Questa mattina a Radio Kiss Kiss abbiamo parlato di emancipazione dei bambini.
Per approfondire l’argomento è intervenuto lo psicoterapeuta Luca Bidogia:
Cosa pensi del format giapponese in cui cercano di responsabilizzare i bambini tra i 2 e i 5 anni, facendo fare loro delle commissioni?
«Devo dire che ho visto solo degli stralci su YouTube. Sicuramente fa discutere. Una parte di me direbbe che questa cosa non si può fare, è pericolosissima. Però, da quello che ho capito, il format è costruito attorno al bambino e viene fatto in tutta sicurezza. È come se fosse una versione molto estrema del metodo Montessori, perché si costruisce una città in modo finto e a misura di bambino. Sicuramente viene fatto per l’intrattenimento televisivo, ma la parte interessante è quella di riportare una città a misura di bambino. Questo elemento fa ragionare su due cose: i nostri politici e i nostri sindaci possono riflettere su come costruire le città, e poi, in merito, si può dialogare con i nostri figli.»
In casa, quindi in un ambiente protetto, c’è un’età giusta per far fare ai bambini piccoli qualche cosa, come tagliare con le forbici o chiudere a chiave una porta?
«La risposta è: “dipende”. Dipende davvero da tante cose, in primis dal contesto, che si intende come l’insieme di esperienze che i bambini hanno fatto insieme ai genitori o con figure di riferimento. Fin da piccoli, per esempio, i piccoli sono abituati ad utilizzare forbici per bambini, hanno una certa manualità. Un’accendino, ovviamente, il bambino non lo usa e quindi bisogna stare attenti perché il piccolo apprende per esperienza diretta o imitazione.»
I nostri genitori o nonni, che ci facevano assaggiare il pane nel vino o un goccio di caffè, erano pessimi o facevano bene?

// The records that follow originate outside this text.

(** * The VHDL target's entity registry, signal map, error counter and driver

    A shallow embedding of [tgt-vhdl/vhdl.cc]: the three file-local globals
    [g_errors], [g_entities] and [g_known_signals], the functions that read
    and write them, and the entry point [target_design].

    The globals are threaded explicitly through a small state monad whose
    outcomes also record a failed [assert] and undefined behaviour. *)

From stdpp Require Import base option list strings gmap.
From Stdlib Require Import ZArith Lia.

Local Open Scope Z_scope.

(** ** Data *)

(** [ivl_signal_t] is an opaque handle owned by the compiler core; only its
    identity matters here, it is the key of [std::map]. *)
Definition ivl_signal_t := N.

(** A [vhdl_entity*]: the address of the object and the name [get_name()]
    returns, which is fixed when the object is constructed. *)
Record vhdl_entity := { ent_addr : N; ent_name : string }.

Definition get_name (e : vhdl_entity) : string := ent_name e.

Global Instance vhdl_entity_eq_dec : EqDecision vhdl_entity.
Proof. solve_decision. Defined.

(** A [const vhdl_entity *] that may be [NULL]. *)
Definition entity_ptr := option vhdl_entity.

Definition NULL : entity_ptr := None.

Record signal_defn_t := {
  renamed : string;   (* The name of the VHDL signal *)
  ent : entity_ptr    (* The entity where it is defined *)
}.

(** [std::list<vhdl_entity*>]: only non-null pointers are ever stored,
    [remember_entity] dereferences its argument before [push_back]. *)
Definition entity_list_t := list vhdl_entity.

(** What the process does to the outside: text on standard output, and the
    calls made on the output file stream. [EntityEmit e] is the call of
    [emit(outfile)] on entity [e]; the text it writes is produced by another
    file of the target. *)
Inductive io_event :=
| Stdout (text : string)
| OfstreamOpen (fname : string)
| EntityEmit (e : vhdl_entity)
| OfstreamClose.

(** [std::map<ivl_signal_t, signal_defn_t>] *)
Abbreviation signal_defn_map_t := (gmap ivl_signal_t signal_defn_t).

Record state := {
  g_errors : Z;                     (* Total number of errors encountered *)
  g_entities : entity_list_t;       (* All entities to emit *)
  g_known_signals : signal_defn_map_t;
  io_log : list io_event
}.

(** The state the static initialisers give when the module is loaded. *)
Definition initial_state : state :=
  {| g_errors := 0; g_entities := []; g_known_signals := ∅; io_log := [] |}.

Definition with_errors (n : Z) (s : state) : state :=
  {| g_errors := n; g_entities := g_entities s;
     g_known_signals := g_known_signals s; io_log := io_log s |}.

Definition with_entities (l : entity_list_t) (s : state) : state :=
  {| g_errors := g_errors s; g_entities := l;
     g_known_signals := g_known_signals s; io_log := io_log s |}.

Definition with_known_signals (m : signal_defn_map_t) (s : state) : state :=
  {| g_errors := g_errors s; g_entities := g_entities s;
     g_known_signals := m; io_log := io_log s |}.

Definition with_io (l : list io_event) (s : state) : state :=
  {| g_errors := g_errors s; g_entities := g_entities s;
     g_known_signals := g_known_signals s; io_log := l |}.

(** ** The monad *)

Inductive outcome (A : Type) : Type :=
| Ok (a : A) (s : state)   (* the call returns [a] in state [s] *)
| AssertFail               (* an [assert] failed: the process aborts *)
| Undefined.               (* signed overflow of an [int] *)

Arguments Ok {A} a s.
Arguments AssertFail {A}.
Arguments Undefined {A}.

Definition M (A : Type) : Type := state → outcome A.

Global Instance M_ret : MRet M := λ A a s, Ok a s.

Global Instance M_bind : MBind M := λ A B f m s,
  match m s with
  | Ok a s' => f a s'
  | AssertFail => AssertFail
  | Undefined => Undefined
  end.

Definition get : M state := λ s, Ok s s.
Definition modify (f : state → state) : M unit := λ s, Ok tt (f s).
Definition abort {A : Type} : M A := λ _, AssertFail.
Definition undefined {A : Type} : M A := λ _, Undefined.
Definition assert (b : bool) : M unit :=
  if b then mret tt else abort.
Definition print (ev : io_event) : M unit :=
  modify (λ s, with_io (io_log s ++ [ev]) s).

(** ** Constants of the platform *)

(** [g_errors] is an [int]. Incrementing it at [INT_MAX] is a signed
    overflow, for which C++ defines no behaviour. *)
Definition INT_MAX : Z := 2147483647.

Definition newline : string := String (Ascii.ascii_of_nat 10) EmptyString.

(** ** The functions of [vhdl.cc] *)

Section Core.

(** [ivl_signal_basename], from the compiler core's API. *)
Variable ivl_signal_basename : ivl_signal_t → string.

(** Called when an unrecoverable problem is encountered. [msg] is the
    message after [vprintf] has formatted it. *)
Definition error (msg : string) : M unit :=
  print (Stdout "VHDL conversion error: ");;
  print (Stdout msg);;
  print (Stdout newline);;
  s ← get;
  if decide (g_errors s < INT_MAX)
  then modify (with_errors (g_errors s + 1))
  else undefined.

(** The loop of [find_entity] over the list. *)
Fixpoint find_entity_in (l : entity_list_t) (tname : string) : entity_ptr :=
  match l with
  | [] => NULL
  | e :: l' => if decide (get_name e = tname) then Some e
               else find_entity_in l' tname
  end.

(** Find an entity given a type name. *)
Definition find_entity (tname : string) : M entity_ptr :=
  s ← get; mret (find_entity_in (g_entities s) tname).

(** Add an entity/architecture pair to the list of entities to emit. *)
Definition remember_entity (e : vhdl_entity) : M unit :=
  found ← find_entity (get_name e);
  assert (bool_decide (found = NULL));;
  modify (λ s, with_entities (g_entities s ++ [e]) s).

(** Remember the association of signal to entity. *)
Definition remember_signal (sig : ivl_signal_t) (e : entity_ptr) : M unit :=
  s ← get;
  assert (bool_decide (g_known_signals s !! sig = None));;
  let defn := {| renamed := ivl_signal_basename sig; ent := e |} in
  modify (with_known_signals (<[sig := defn]> (g_known_signals s))).

(** Change the VHDL name of a Verilog signal. *)
Definition rename_signal (sig : ivl_signal_t) (new_name : string) : M unit :=
  s ← get;
  match g_known_signals s !! sig with
  | None => abort
  | Some defn =>
      modify (with_known_signals
                (<[sig := {| renamed := new_name; ent := ent defn |}]>
                   (g_known_signals s)))
  end.

Definition find_entity_for_signal (sig : ivl_signal_t) : M entity_ptr :=
  s ← get;
  match g_known_signals s !! sig with
  | None => abort
  | Some defn => mret (ent defn)
  end.

Definition get_renamed_signal (sig : ivl_signal_t) : M string :=
  s ← get;
  match g_known_signals s !! sig with
  | None => abort
  | Some defn => mret (renamed defn)
  end.

End Core.

(** ** The traversal *)

(** Modelled from the spec: [draw_scope] and [draw_process] live in other
    files of the target. The three globals are [static], so the traversal
    reaches them only by calling into the Entity Registry, the Signal
    Identity Map and the Diagnostic Sink. One execution of the traversal is
    therefore the sequence of calls it makes into this file. *)
Inductive call :=
| call_error (msg : string)
| call_find_entity (tname : string)
| call_remember_entity (e : vhdl_entity)
| call_remember_signal (sig : ivl_signal_t) (e : entity_ptr)
| call_rename_signal (sig : ivl_signal_t) (new_name : string)
| call_find_entity_for_signal (sig : ivl_signal_t)
| call_get_renamed_signal (sig : ivl_signal_t).

(** What [target_design] reads from its [ivl_design_t] argument. *)
Record ivl_design_t := {
  (* for each root scope, in order, the calls [draw_scope] makes on it *)
  design_roots : list (list call);
  (* the calls made under [ivl_design_process(des, draw_process, NULL)] *)
  design_process : list call;
  (* [ivl_design_flag(des, "-o")] *)
  design_flag_o : string
}.

Definition design_calls (des : ivl_design_t) : list call :=
  concat (design_roots des) ++ design_process des.

(** The number of [error] calls in a trace. *)
Fixpoint reported (l : list call) : Z :=
  match l with
  | [] => 0
  | call_error _ :: l' => 1 + reported l'
  | _ :: l' => reported l'
  end.

(** The entities handed to [remember_entity] in a trace, in call order. *)
Fixpoint remembered (l : list call) : list vhdl_entity :=
  match l with
  | [] => []
  | call_remember_entity e :: l' => e :: remembered l'
  | _ :: l' => remembered l'
  end.

(** What a trace prints on standard output. *)
Fixpoint printed (l : list call) : list io_event :=
  match l with
  | [] => []
  | call_error msg :: l' =>
      Stdout "VHDL conversion error: " :: Stdout msg :: Stdout newline
      :: printed l'
  | _ :: l' => printed l'
  end.

Definition is_rename_of (sig : ivl_signal_t) (c : call) : bool :=
  match c with
  | call_rename_signal sig' _ => bool_decide (sig' = sig)
  | _ => false
  end.

Definition is_remember_of (sig : ivl_signal_t) (c : call) : bool :=
  match c with
  | call_remember_signal sig' _ => bool_decide (sig' = sig)
  | _ => false
  end.

(** The events of a log that concern the output file. *)
Definition is_file_event (ev : io_event) : bool :=
  match ev with
  | Stdout _ => false
  | _ => true
  end.

Definition file_events (log : list io_event) : list io_event :=
  List.filter is_file_event log.

Fixpoint for_each {A : Type} (f : A → M unit) (l : list A) : M unit :=
  match l with
  | [] => mret tt
  | x :: l' => f x;; for_each f l'
  end.

Section Driver.

Variable ivl_signal_basename : ivl_signal_t → string.

Definition do_call (c : call) : M unit :=
  match c with
  | call_error msg => error msg
  | call_find_entity tname => find_entity tname;; mret tt
  | call_remember_entity e => remember_entity e
  | call_remember_signal sig e => remember_signal ivl_signal_basename sig e
  | call_rename_signal sig new_name => rename_signal sig new_name
  | call_find_entity_for_signal sig => find_entity_for_signal sig;; mret tt
  | call_get_renamed_signal sig => get_renamed_signal sig;; mret tt
  end.

Definition run (l : list call) : M unit := for_each do_call l.

(** [draw_scope(roots[i], NULL)]: the calls made for one root scope. Its
    [int] result is ignored by [target_design]. *)
Definition draw_scope (root : list call) : M unit := run root.

(** [ivl_design_process(des, draw_process, NULL)]: the calls made while the
    processes are drawn. Its [int] result is ignored too. *)
Definition ivl_design_process (des : ivl_design_t) : M unit :=
  run (design_process des).

(** The call of [emit(outfile)] on one element of the list. *)
Definition emit (e : vhdl_entity) : M unit := print (EntityEmit e).

(** The entry point. The loop of [delete] over the list releases heap
    memory, which the state does not track; [g_entities.clear()] follows. *)
Definition target_design (des : ivl_design_t) : M Z :=
  for_each draw_scope (design_roots des);;
  ivl_design_process des;;
  (* Write the generated elements to the output file
     only if there are no errors *)
  s ← get;
  (if decide (0 = g_errors s) then
     print (OfstreamOpen (design_flag_o des));;
     for_each emit (g_entities s);;
     print OfstreamClose
   else mret tt);;
  (* Clean up *)
  modify (with_entities []);;
  s' ← get;
  mret (g_errors s').

End Driver.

«Questa dimensione dovremmo riprenderla, tenendo presente le cose che la scienza ci ha insegnato. Oggi stiamo andando in una direzione in cui puntiamo a macchine attente agli urti, a un minore inquinamento, a mangiare più sano, ma in comunità più ristrette, in cui i bambini sono un po’ di responsabilità condivisa, l’educazione “condivisa” è importante. I bambini non sono così delicati, hanno bisogno di fare esperienze.»